*** The input Section Begins ***

(** Any text that has "deploy" in it, in whatever letter case and with
    whatever around it, starts the simulation when submitted while idle:
    the status becomes (analyzing, "Analyzing repository structure...", 10)
    and the log gains the echo of the text as typed and the first message. *)
Theorem deploy_anywhere_starts_the_pipeline (w : World) (a mid b : string) :
  state (status w) = idle ->
  toLowerCase mid = "deploy" ->
  let cmd := a ++ mid ++ b in
  status (submit cmd w) = analyzing_status
  /\ logs (submit cmd w) =
       (logs w ++ [ newEntry (draws w) ("> " ++ cmd) info;
                    newEntry (S (draws w))
                      "Initiating deployment sequence..." info ])%list
  /\ timers (submit cmd w) = (timers w ++ [(1500, after_analysis)])%list.
Proof.
  intros Hidle Hmid cmd.
  rewrite (submit_deploy rand clock w cmd Hidle (includes_deploy a mid b Hmid)).
  repeat split.
Qed.

(** Which branch the interpreter takes depends on the text only up to
    blanks around it and the case of its letters: the statements after the
    echo and the reset of the text field are the same, except that the
    catch-all branch quotes each text as typed. *)
Theorem dispatch_ignores_padding_and_case
    (snapshot : AgentStatus) (a cmd cmd' b : string) :
  all_white a = true ->
  all_white b = true ->
  toLowerCase cmd' = toLowerCase cmd ->
  let typed := a ++ cmd' ++ b in
  toLowerCase (trim typed) = toLowerCase (trim cmd)
  /\ (skipn 2 (processCommand snapshot typed) =
        skipn 2 (processCommand snapshot cmd)
      \/ (skipn 2 (processCommand snapshot typed) =
            [ IAddLog ("Command not recognized: " ++ typed) error ]
          /\ skipn 2 (processCommand snapshot cmd) =
               [ IAddLog ("Command not recognized: " ++ cmd) error ])).
Proof.
  intros Ha Hb Hcase typed.
  assert (Hnorm : toLowerCase (trim typed) = toLowerCase (trim cmd)).
  { unfold typed. rewrite (trim_padding a cmd' b Ha Hb).
    now rewrite !toLowerCase_trim, Hcase. }
  split; [exact Hnorm |].
  unfold processCommand. cbn [skipn]. rewrite Hnorm.
  destruct (negb (AgentState_eqb (state snapshot) idle)); [now left |].
  destruct (toLowerCase (trim cmd) =? "help"); [now left |].
  destruct (toLowerCase (trim cmd) =? "clear"); [now left |].
  destruct (includes (toLowerCase (trim cmd)) "deploy"); [now left |].
  right. split; reflexivity.
Qed.
Lemma top_level_faults m w : faults_ok (snd (m w)) -> faults_ok (top_level m w).
Proof. unfold top_level. now destruct (m w) as [[[]|e] w']. Qed.

Lemma keeps_configured_callback cb0 h c name : keeps (configured h c name) (run_callback rt cb0).
Proof.
  destruct cb0; cbn [run_callback].
  - apply keeps_lasting_poll; constructor.
  - apply keeps_lasting_send; constructor.
  - apply keeps_configured_corrupt.
  - apply keeps_configured_die.
Qed.

Lemma step_configured h c name w e : configured h c name w -> configured h c name (step rt w e).
Proof.
  intros H. unfold step. destruct (process w); [|assumption..].
  destruct e as [h0 c0 name0|h0|h0 msg|h0| |ms|l|v]; try assumption.
  - destruct (handlers w !! h0) eqn:E; [assumption|].
    destruct H as (hd & Hhd & Hc & Hn). exists hd. cbn.
    rewrite lookup_insert_ne; [auto|]. intros ->. congruence.
  - case_decide; [|assumption]. now apply top_level_configured, keeps_configured_start.
  - case_decide; [|assumption]. apply top_level_configured, keeps_lasting_onMessage; [constructor|assumption].
  - case_decide; [|assumption]. apply top_level_configured, keeps_lasting_stop; [constructor|assumption].
  - unfold fire. destruct (earliest (timers w)) as [t|]; [|assumption].
    apply top_level_configured. mrun. now apply keeps_configured_callback.
Qed.

Lemma has_fault_configured h hd w :
  handlers w !! h = Some hd -> fault_simulation (h_config hd) ->
  forall w', configured h (h_config hd) (h_name hd) w' -> has_fault w'.
Proof. intros _ Hf w' (hd' & Hhd' & Hc & _). exists h, hd'. now rewrite Hc. Qed.

Lemma fire_sound w : process w = Running -> inv w -> sound w -> sound (fire rt w).
Proof.
  intros Hrun (Ht & Hp & Hb & Hr) [Hf _]. unfold fire.
  destruct (earliest (timers w)) as [t|] eqn:E; [|split; [assumption|congruence]].
  apply earliest_In in E.
  set (w1 := set_clock (Z.max (clock w) (due t)) (disarm (tid t) w)).
  assert (Hf1 : faults_ok w1) by now apply (faults_ok_disarm (tid t) w).
  assert (Hrun1 : process w1 = Running) by exact Hrun.
  change (sound (top_level (run_callback rt (cb t)) w1)).
  pose proof (proj1 (Forall_forall _ _) Hf t E) as Hown. cbn beta in Hown.
  destruct (cb t) as [h|h msg|h|h] eqn:Hcb; cbn [run_callback].
  - rewrite top_level_returns by (apply poll_callback_returns, Hr). split.
    + now apply keeps_lasting_poll; [constructor|].
    + intros Hne. exfalso. apply Hne.
      now apply (keeps_lasting_poll (fun w => process w = Running) h (lasting_process _) w1).
  - rewrite top_level_returns by apply _send_returns. split.
    + now apply keeps_lasting_send; [constructor|].
    + intros Hne. exfalso. apply Hne.
      now apply (keeps_lasting_send (fun w => process w = Running) h msg (lasting_process _) w1).
  - destruct (Hown eq_refl) as (hd & Hhd & Hfs). cbn in Hhd.
    assert (Hc1 : configured h (h_config hd) (h_name hd) w1) by (exists hd; auto).
    split.
    + apply top_level_faults.
      now apply (keeps_faults_corrupt h (h_config hd) (h_name hd) Hfs w1).
    + intros _. apply (has_fault_configured h hd w Hhd Hfs).
      now apply top_level_configured, keeps_configured_corrupt.
  - destruct (Hown eq_refl) as (hd & Hhd & Hfs). cbn in Hhd.
    assert (Hc1 : configured h (h_config hd) (h_name hd) w1) by (exists hd; auto).
    split.
    + now apply top_level_faults, keeps_faults_die.
    + intros _. apply (has_fault_configured h hd w Hhd Hfs).
      now apply top_level_configured, keeps_configured_die.
Qed.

*** The input Section Ends ***

Within the listing above, give again exactly every line from the line with "apply earliest_In in E." through the line with "change (sound (top_level", both included, and no other line.

Task response ::
  apply earliest_In in E.
  set (w1 := set_clock (Z.max (clock w) (due t)) (disarm (tid t) w)).
  assert (Hf1 : faults_ok w1) by now apply (faults_ok_disarm (tid t) w).
  assert (Hrun1 : process w1 = Running) by exact Hrun.
  change (sound (top_level (run_callback rt (cb t)) w1)).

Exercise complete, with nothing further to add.